Berlin-Ticker MdB Alois Karl, Nr. 88 vom 01.04.2010
Umfangreiches Arzneimittel-Sparpaket beendet das Preis-Diktat der Pharma-Unternehmen
Die Zeiten, in denen Pharma-Unternehmen die Preise für neue Arzneimittel alleine bestimmen können, sind vorbei: Die christlich-liberale Koalition hat sich darauf verständigt, dieses Monopol künftig einzugrenzen. Das war bei stetig steigenden Ausgaben für Medikamente und stetig wachsenden Renditen der großen Pharmakonzerne auch notwendig.
Bereits in meiner Rede im Deutschen Bundestag vor rund zwei Wochen habe ich als Berichterstatter des Haushaltsausschusses für den Gesundheits-Etat gefordert, dass die Monopolstellung der Pharmaindustrie bei der Gestaltung der Preise für Arzneimittel gebrochen werden muss. Ich glaube, dass das von Gesundheitsminister Rösler (FDP) bezifferte Einsparvolumen von mindestens 1,5 Milliarden Euro pro Jahr ein guter Anfang ist. Es wurde die wichtige Balance zwischen Innovationsfähigkeit und Bezahlbarkeit gefunden: Künftig müssen die Pharma-Unternehmen den Nutzen für alle neuen Arzneimittel (Foto: DAK) nachweisen. Können sie keinen Zusatznutzen nachweisen, so wird das Präparat innerhalb von 12 Monaten einer Festbetragsgruppe zugeordnet. Gibt es einen Zusatznutzen, muss der Hersteller in Preisverhandlungen mit dem Spitzenver-band der gesetzlichen Krankenversicherung, die die Kosten letztlich tragen, eintreten.
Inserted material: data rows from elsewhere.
Lemma reap_ok : threads_ok s (C_reap :: pcs) ctx -> exists pc' l, unlink_finished (th_recs s) (okm_done s) = Some (pc', l) /\
  threads_ok (with_done s l) (match pc' with Some t => C_join t | None => C_alloc end :: pcs) ctx.
Proof.
  intros [Hb Hf]. destruct (unlink_spec (th_recs s) (okm_done s)) as (o & l & E & Ho); [intros t Ht; apply (bk_recs _ _ _ _ Hb); unfold own; set_solver|]. exists o, l. split; [done|].
  apply Forall_cons in Hf as [_ Hf]. split.
  - apply books_done. eapply books_perm; [..|exact Hb]; unfold own, unj; cbn [okm_done with_done]; (destruct o as [t|]; cbn [flat_map pc_own pc_unj]; [destruct Ho as [-> _]; perm|by subst]).
  - constructor; [|done]. destruct o as [t|]; [|done]. by destruct Ho.
Qed.

Lemma waited_for_ok t x a : threads_ok s (C_join t :: pcs) ctx -> th_recs s !! t = Some x -> ctx !! t_task x = Some (a, E_over) ->
  threads_ok (Threads (th_recs s) (okm_done s) (g_tid s) (th_started s) (t_task x :: th_joined s)) (C_free t :: pcs) ctx.
Proof.
  intros (Hb & _ & Hf)%threads_ok_here Hx Hov. cbn [pc_own pc_unj app] in Hb. split; [|by constructor]. eapply books_perm; [..|by eapply books_join; [exact Hb|exact Hx|exact Hov]].
  - symmetry. apply own_here.
  - symmetry. apply unj_here.
Qed.

(** A record that no context runs on is freed. *)
Lemma free_ok pc t pc' : threads_ok s (pc :: pcs) ctx -> pc_own pc = [t] -> pc_unj pc = [] -> pc_own pc' = [] -> pc_unj pc' = [] -> (forall r, pc_flag r pc') ->
  threads_ok (with_recs s (delete t (th_recs s))) (pc' :: pcs) ctx.
Proof.
  intros (Hb & _ & Hf)%threads_ok_here E1 E2 E3 E4 Hfl. rewrite E1, E2 in Hb. cbn [app] in Hb. destruct (others_apart t _ Hb) as [Hn1 Hn2]. split.
  - eapply books_perm; [..|by apply books_free; [exact Hb|]]; [rewrite own_here, E3|rewrite unj_here, E4]; done.
  - constructor; [done|]. eapply flags_frame; [|exact Hf]. intros t' Ht. apply lookup_delete_ne. by intros ->.
Qed.

Lemma alloc_ok p ctid : threads_ok s (C_alloc :: pcs) ctx -> th_recs s !! p = None -> threads_ok (with_recs s (<[p := Thread ctid 0 0 false]> (th_recs s))) (C_number p :: pcs) ctx.
Proof.
  intros (Hb & _ & Hf)%threads_ok_here Hp. cbn [pc_own pc_unj app] in Hb. split.
  - eapply books_perm; [..|exact (books_new _ _ _ _ p _ Hb Hp)]; [by rewrite own_here|by rewrite unj_here].
  - constructor; [cbn; by rewrite lookup_insert_eq|]. eapply flags_frame; [|exact Hf]. intros t Ht. apply lookup_insert_ne. intros <-.
    assert (Hin : p ∈ own s pcs) by (unfold own; set_solver). apply (bk_recs _ _ _ _ Hb) in Hin. rewrite Hp in Hin. by destruct Hin.
Qed.

Lemma number_ok t x : threads_ok s (C_number t :: pcs) ctx -> th_recs s !! t = Some x ->
  threads_ok (Threads (<[t := Thread (t_ctid x) (g_tid s + 1) (t_task x) (t_finished x)]> (th_recs s)) (okm_done s) (g_tid s + 1) (th_started s) (th_joined s)) (C_start t :: pcs) ctx.
Proof.
  intros (Hb & Hfl & Hf)%threads_ok_here Hx. cbn [pc_own pc_unj app] in Hb. destruct (others_apart t _ Hb) as [Hn1 Hn2]. split.
  - eapply books_perm; [..|by apply (books_set s ctx (t :: own s pcs) (unj s pcs) t x)]; [by rewrite own_here|by rewrite unj_here].
  - constructor; [cbn in *; rewrite Hx in Hfl; by rewrite lookup_insert_eq|]. eapply flags_frame; [|exact Hf]. intros t' Ht. apply lookup_insert_ne. by intros ->.
Qed.

Lemma start_ok t x k : threads_ok s (C_start t :: pcs) ctx -> th_recs s !! t = Some x -> k ∉ th_started s ->
  threads_ok (Threads (<[t := Thread (t_ctid x) (t_tid x) k (t_finished x)]> (th_recs s)) (okm_done s) (g_tid s) (k :: th_started s) (th_joined s)) (C_link t :: pcs) (<[k := (t, E_self)]> ctx).
Proof.
  intros (Hb & Hfl & Hf)%threads_ok_here Hx Hk. cbn [pc_own pc_unj app] in Hb. destruct (others_apart t _ Hb) as [Hn1 Hn2]. cbn in Hfl. rewrite Hx in Hfl. injection Hfl as Hfl. split.
  - eapply books_perm; [..|apply (books_start s ctx (t :: own s pcs) (unj s pcs) t x k); [exact Hb|by left|done..]]; [by rewrite own_here|by rewrite unj_here].
  - constructor; [done|]. eapply flags_frame; [|exact Hf]. intros t' Ht. apply lookup_insert_ne. by intros ->.
Qed.

Lemma link_ok t : threads_ok s (C_link t :: pcs) ctx -> threads_ok (with_done s (t :: okm_done s)) (C_return t :: pcs) ctx.
Proof.
  intros (Hb & _ & Hf)%threads_ok_here. split; [|by constructor]. apply books_done. eapply books_perm; [..|exact Hb]; unfold own, unj; cbn [okm_done with_done flat_map pc_own pc_unj]; perm.
Qed.
End steps.

(** A record somebody has can be read. *)
Lemma owned_rec s pcs ctx pc t : threads_ok s (pc :: pcs) ctx -> t ∈ pc_own pc -> exists x, th_recs s !! t = Some x.
Proof. intros [Hb _] Ht. apply (bk_recs _ _ _ _ Hb). rewrite own_here. apply elem_of_app. by left. Qed.

Lemma clone_ok s pcs ctx ctid p start pc : threads_ok s (pc :: pcs) ctx -> env_ok s ctx p start pc -> (forall t, pc = C_return t -> is_Some (th_recs s !! t)) ->
  exists pc' s', clone_step ctid p start pc s = Some (pc', s') /\ threads_ok s' (pc' :: pcs) (ctx_after start pc pc' ctx).
Proof.
  intros Hok He Hret. pose proof (owned_rec s pcs ctx pc) as Hrec. destruct pc as [|t|t| |t|t|t|t|r]; cbn [clone_step env_ok pc_own ctx_after] in *; unfold mbind, M_bind, try.
  - destruct (reap_ok s pcs ctx Hok) as (o & l & -> & Hok'). eexists _, _. by split.
  - destruct (Hrec t Hok ltac:(by left)) as [x Hx]. rewrite Hx. destruct (He x Hx) as [a Ha]. eexists _, _. split; [done|]. by apply (waited_for_ok s pcs ctx t x a).
  - destruct (Hrec t Hok ltac:(by left)) as [x Hx]. rewrite Hx. eexists _, _. split; [done|]. by apply (free_ok s pcs ctx (C_free t) t).
  - destruct (Z.eqb_spec p 0) as [Hp|Hp]; eexists _, _; (split; [done|]); [|by apply alloc_ok; [|apply He]].
    apply threads_ok_here. apply threads_ok_here in Hok. done.
  - destruct (Hrec t Hok ltac:(by left)) as [x Hx]. rewrite Hx. eexists _, _. split; [done|]. by apply number_ok.
  - destruct (Hrec t Hok ltac:(by left)) as [x Hx]. rewrite Hx. cbn [fmap option_fmap option_map]. destruct (bool_decide_reflect (start.1 = kal_ok)) as [Hs|Hs]; cbn [negb]; eexists _, _; (split; [done|]).
    + apply start_ok; auto.
    + by apply (free_ok s pcs ctx (C_start t) t).
  - destruct (Hrec t Hok ltac:(by left)) as [x Hx]. rewrite Hx. eexists _, _. split; [done|]. by apply link_ok.
  - destruct (Hret t eq_refl) as [x Hx]. rewrite Hx. eexists _, _. split; [done|]. apply threads_ok_here. by apply threads_ok_here in Hok.
  - eexists _, _. by split.
Qed.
Ohne Einigung setzt eine Schiedsstelle innerhalb von 12 Wochen anhand internationaler Vergleichspreise den Preis fest.
Im Gesetzentwurf enthalten ist auch eine Neuregelung des Fest-betragssystems für Generika, also nicht patentgeschützten Arzneimitteln. So wird für Rabattverträge im Generika-Markt künftig das Kartellrecht gelten. Es soll vermieden werden, dass durch zu niedrige Festbeträge günstige Mittel vom Markt genommen werden. Während der Gesetzesentwurf von den Krankenkassen begrüßt wird, droht die Pharmalobby mit Stellenabbau. Doch wir dürfen uns von diesen Einschüchterungsmaßnahmen nicht erpressen lassen: Die Patienten sollen die besten Medikamente erhalten, die es gibt – zu fairen Preisen!
Jobcenter-Reform: Die Grundgesetz-Änderung stärkt Städte und Landkreise
Die Führung der christlich-liberalen Regierungskoalition hat sich mit der SPD-Spitze auf eine Grundgesetzänderung geeinigt, die die Betreuung von Langzeitarbeitslosen deutlich verbessert. Denn jetzt können sich die Arbeitsagenturen und die Kommunen weiterhin gemeinsam Arbeitssuchender annehmen. Zudem wird das Modell der ‚Optionskommune‘ ausgeweitet. Künftig können sogar noch mehr Städte und Landkreise ihre Lang-zeitarbeitslosen alleinverantwortlich betreuen. Das ist sinnvoll, weil diese besser auf regionale Begebenheiten eingehen können. Diese Erhöhung der ‚Optionskommunen‘ von 69 auf 110 ist der Verdienst der christlich-liberalen Bundesregierung. Hier hat sie sich gegen die SPD, deren Zustimmung zur Grundgesetzänderung notwendig ist, durchgesetzt.
Die von der SPD ursprünglich vorgeschlagene Gründung von mehr als 370 neuen Behörden und die damit verbundene ungeheure Bürokratie haben wir verhindert. Eine Reform der Jobcenter war durch das Urteil des Bundesverfassungsgerichtes notwendig geworden, das die unter Rot-Grün getroffene Regelung zur Zusammenarbeit von Bund und Kommunen bei der Unterstützung von Langzeitarbeitslosen für verfassungswidrig erklärt hat.
Der von Bundesarbeitsministerin Ursula von der Leyen erarbeitete Entwurf einer Grundgesetzänderung ermöglicht auch künftig die Vermittlung und Betreuung von Arbeitssuchenden aus einer Hand. Damit herrscht Klarheit und Sicherheit für die Langzeitarbeitslosen, ihrer Familien sowie für die Mitarbeiter in den Jobcentern. Die CSU-Landesgruppe hat hohen Wert auf eine Ausweitung der Spielräume für alle Kommunen gelegt. Künftig wird jede vierte Kommune den Weg der ‚Optionskommunen‘ einschlagen können.